* PROMPT
Nothing but the lines from the top of the following entries through the line with "rewrite Hw, Hp. unfold" should be printed, exactly as they are.

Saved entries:
=== Begin Enclosure ===
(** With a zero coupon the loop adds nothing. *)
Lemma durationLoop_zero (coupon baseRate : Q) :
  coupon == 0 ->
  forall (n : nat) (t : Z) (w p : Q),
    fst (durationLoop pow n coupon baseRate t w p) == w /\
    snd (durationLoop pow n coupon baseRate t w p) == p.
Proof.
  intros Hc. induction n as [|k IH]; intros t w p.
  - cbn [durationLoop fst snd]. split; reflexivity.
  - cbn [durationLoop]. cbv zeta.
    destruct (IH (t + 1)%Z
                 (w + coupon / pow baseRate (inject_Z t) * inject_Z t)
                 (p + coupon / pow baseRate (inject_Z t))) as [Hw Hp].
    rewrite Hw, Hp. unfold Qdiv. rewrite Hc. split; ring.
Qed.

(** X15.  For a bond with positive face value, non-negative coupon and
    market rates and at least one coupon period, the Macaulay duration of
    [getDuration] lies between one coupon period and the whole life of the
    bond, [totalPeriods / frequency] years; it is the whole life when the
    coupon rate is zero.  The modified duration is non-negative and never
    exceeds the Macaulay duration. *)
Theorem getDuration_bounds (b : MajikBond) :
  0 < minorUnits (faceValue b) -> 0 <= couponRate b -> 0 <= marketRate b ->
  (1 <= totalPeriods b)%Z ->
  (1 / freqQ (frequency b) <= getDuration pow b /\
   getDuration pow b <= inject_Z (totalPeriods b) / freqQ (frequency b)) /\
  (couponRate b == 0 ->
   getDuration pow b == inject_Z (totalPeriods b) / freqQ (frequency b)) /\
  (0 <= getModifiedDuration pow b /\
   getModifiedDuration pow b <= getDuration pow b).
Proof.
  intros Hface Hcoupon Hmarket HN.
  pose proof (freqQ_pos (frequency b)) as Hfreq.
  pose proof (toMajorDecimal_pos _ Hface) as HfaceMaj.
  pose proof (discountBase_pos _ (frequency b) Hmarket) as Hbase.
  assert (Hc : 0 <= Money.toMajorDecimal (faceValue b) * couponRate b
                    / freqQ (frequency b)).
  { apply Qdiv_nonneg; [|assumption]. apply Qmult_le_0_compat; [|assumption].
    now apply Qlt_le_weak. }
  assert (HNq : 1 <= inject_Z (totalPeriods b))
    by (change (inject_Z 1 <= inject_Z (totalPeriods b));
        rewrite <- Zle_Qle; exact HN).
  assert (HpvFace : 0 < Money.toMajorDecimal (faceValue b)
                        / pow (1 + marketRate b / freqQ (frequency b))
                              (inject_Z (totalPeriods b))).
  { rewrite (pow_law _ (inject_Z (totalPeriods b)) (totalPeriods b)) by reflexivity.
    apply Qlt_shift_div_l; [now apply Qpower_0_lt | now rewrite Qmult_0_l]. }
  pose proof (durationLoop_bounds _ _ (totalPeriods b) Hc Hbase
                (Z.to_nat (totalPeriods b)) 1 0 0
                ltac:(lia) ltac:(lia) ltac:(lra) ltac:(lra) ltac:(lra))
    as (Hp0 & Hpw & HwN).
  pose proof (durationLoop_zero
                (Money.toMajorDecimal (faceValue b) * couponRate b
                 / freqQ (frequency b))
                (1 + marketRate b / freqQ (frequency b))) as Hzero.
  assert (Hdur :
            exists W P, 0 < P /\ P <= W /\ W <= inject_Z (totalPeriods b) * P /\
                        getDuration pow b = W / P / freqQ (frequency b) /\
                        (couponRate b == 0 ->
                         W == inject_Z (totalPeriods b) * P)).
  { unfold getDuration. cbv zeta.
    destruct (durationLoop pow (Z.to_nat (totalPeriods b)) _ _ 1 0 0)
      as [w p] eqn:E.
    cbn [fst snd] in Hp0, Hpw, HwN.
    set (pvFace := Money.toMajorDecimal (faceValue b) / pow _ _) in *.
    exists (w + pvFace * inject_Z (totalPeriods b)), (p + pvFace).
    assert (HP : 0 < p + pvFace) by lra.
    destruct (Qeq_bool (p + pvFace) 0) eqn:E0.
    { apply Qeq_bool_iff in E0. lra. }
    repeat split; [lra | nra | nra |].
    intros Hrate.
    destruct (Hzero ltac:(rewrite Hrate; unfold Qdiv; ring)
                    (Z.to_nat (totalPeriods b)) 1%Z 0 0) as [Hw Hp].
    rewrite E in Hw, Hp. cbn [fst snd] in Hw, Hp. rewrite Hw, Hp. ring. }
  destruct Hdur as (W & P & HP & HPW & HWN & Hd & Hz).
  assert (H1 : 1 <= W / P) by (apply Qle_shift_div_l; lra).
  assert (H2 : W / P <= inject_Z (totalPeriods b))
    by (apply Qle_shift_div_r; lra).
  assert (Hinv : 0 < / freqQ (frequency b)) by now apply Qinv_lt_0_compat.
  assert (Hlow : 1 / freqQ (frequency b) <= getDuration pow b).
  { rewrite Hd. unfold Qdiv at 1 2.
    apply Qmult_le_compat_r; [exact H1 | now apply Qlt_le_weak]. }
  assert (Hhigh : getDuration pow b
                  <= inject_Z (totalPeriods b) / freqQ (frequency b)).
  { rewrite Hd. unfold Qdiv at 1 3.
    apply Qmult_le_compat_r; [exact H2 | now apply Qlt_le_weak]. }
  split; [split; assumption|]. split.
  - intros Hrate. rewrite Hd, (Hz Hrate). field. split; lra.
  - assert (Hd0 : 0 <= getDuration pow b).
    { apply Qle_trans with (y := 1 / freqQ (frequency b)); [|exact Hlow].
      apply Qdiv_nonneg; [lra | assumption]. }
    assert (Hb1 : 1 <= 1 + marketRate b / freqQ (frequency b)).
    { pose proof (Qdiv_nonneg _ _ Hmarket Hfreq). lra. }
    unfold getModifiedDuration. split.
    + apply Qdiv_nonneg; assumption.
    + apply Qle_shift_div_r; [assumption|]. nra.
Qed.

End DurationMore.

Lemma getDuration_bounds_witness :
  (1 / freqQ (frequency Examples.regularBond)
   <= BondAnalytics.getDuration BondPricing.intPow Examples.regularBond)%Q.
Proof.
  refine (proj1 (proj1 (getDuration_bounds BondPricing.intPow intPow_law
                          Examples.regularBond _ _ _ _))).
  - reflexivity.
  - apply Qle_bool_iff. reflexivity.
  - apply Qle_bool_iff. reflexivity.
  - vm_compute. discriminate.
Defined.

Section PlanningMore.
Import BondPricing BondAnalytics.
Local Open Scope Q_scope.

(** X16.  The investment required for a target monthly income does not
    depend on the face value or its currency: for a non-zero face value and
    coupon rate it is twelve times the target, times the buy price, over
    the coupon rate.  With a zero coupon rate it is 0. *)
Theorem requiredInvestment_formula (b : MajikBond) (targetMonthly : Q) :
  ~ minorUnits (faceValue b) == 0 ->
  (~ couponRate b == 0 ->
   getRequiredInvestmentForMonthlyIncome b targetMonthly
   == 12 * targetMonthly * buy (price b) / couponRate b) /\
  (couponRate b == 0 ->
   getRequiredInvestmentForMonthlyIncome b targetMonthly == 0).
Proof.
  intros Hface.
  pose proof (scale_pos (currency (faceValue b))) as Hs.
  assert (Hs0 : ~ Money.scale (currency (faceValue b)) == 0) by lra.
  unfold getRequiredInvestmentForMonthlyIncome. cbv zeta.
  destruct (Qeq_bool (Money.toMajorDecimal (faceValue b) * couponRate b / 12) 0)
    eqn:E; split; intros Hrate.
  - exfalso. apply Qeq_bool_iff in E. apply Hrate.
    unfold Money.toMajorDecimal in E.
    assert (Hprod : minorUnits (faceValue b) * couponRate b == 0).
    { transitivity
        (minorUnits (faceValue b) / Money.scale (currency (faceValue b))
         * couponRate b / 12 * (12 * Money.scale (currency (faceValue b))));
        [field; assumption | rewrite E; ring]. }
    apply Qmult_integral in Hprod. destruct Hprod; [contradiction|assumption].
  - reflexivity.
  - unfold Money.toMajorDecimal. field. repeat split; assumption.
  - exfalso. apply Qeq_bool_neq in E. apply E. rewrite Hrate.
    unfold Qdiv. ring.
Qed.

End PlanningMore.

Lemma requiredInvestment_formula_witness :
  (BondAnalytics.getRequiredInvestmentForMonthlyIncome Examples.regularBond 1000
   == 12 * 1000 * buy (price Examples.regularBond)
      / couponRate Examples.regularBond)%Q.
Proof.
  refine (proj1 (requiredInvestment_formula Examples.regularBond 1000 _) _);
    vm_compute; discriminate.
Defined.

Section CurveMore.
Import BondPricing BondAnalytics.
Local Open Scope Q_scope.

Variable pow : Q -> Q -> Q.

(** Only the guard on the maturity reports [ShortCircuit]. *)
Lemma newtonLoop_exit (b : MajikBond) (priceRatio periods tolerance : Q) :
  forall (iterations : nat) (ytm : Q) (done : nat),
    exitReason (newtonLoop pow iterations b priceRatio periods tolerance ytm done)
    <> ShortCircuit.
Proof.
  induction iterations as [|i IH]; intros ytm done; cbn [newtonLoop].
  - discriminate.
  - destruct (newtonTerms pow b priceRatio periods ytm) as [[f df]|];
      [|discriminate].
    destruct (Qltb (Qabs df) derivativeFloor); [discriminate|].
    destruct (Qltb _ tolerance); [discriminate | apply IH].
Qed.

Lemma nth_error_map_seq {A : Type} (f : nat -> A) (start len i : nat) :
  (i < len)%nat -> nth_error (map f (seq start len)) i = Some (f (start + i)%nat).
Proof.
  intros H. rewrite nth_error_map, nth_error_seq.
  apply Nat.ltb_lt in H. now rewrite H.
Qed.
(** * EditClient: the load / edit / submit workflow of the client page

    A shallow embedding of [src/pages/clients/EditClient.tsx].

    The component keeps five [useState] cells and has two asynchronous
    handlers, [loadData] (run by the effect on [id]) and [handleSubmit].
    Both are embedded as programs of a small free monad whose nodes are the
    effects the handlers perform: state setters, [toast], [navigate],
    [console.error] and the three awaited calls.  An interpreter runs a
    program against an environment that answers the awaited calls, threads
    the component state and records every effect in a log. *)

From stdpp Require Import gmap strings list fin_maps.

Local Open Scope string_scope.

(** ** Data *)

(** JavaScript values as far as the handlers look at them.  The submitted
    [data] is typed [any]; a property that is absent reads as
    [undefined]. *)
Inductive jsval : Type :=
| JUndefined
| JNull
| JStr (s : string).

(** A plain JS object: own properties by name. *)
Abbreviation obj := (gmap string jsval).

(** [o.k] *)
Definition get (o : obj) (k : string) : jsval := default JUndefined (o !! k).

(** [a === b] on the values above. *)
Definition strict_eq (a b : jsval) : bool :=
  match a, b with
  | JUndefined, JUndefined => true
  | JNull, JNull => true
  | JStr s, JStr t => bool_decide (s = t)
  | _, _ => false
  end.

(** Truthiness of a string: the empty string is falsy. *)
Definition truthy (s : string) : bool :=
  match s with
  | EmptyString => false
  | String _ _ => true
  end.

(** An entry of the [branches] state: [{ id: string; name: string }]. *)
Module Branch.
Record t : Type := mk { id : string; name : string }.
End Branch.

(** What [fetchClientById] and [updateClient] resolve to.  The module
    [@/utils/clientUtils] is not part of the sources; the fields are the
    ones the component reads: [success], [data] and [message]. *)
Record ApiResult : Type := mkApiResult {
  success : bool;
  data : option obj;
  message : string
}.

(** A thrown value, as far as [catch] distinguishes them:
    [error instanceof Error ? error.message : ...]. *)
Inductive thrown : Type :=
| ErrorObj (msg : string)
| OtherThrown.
=== End Enclosure ===
* SOLUTION BELOW
(** With a zero coupon the loop adds nothing. *)
Lemma durationLoop_zero (coupon baseRate : Q) :
  coupon == 0 ->
  forall (n : nat) (t : Z) (w p : Q),
    fst (durationLoop pow n coupon baseRate t w p) == w /\
    snd (durationLoop pow n coupon baseRate t w p) == p.
Proof.
  intros Hc. induction n as [|k IH]; intros t w p.
  - cbn [durationLoop fst snd]. split; reflexivity.
  - cbn [durationLoop]. cbv zeta.
    destruct (IH (t + 1)%Z
                 (w + coupon / pow baseRate (inject_Z t) * inject_Z t)
                 (p + coupon / pow baseRate (inject_Z t))) as [Hw Hp].
    rewrite Hw, Hp. unfold Qdiv. rewrite Hc. split; ring.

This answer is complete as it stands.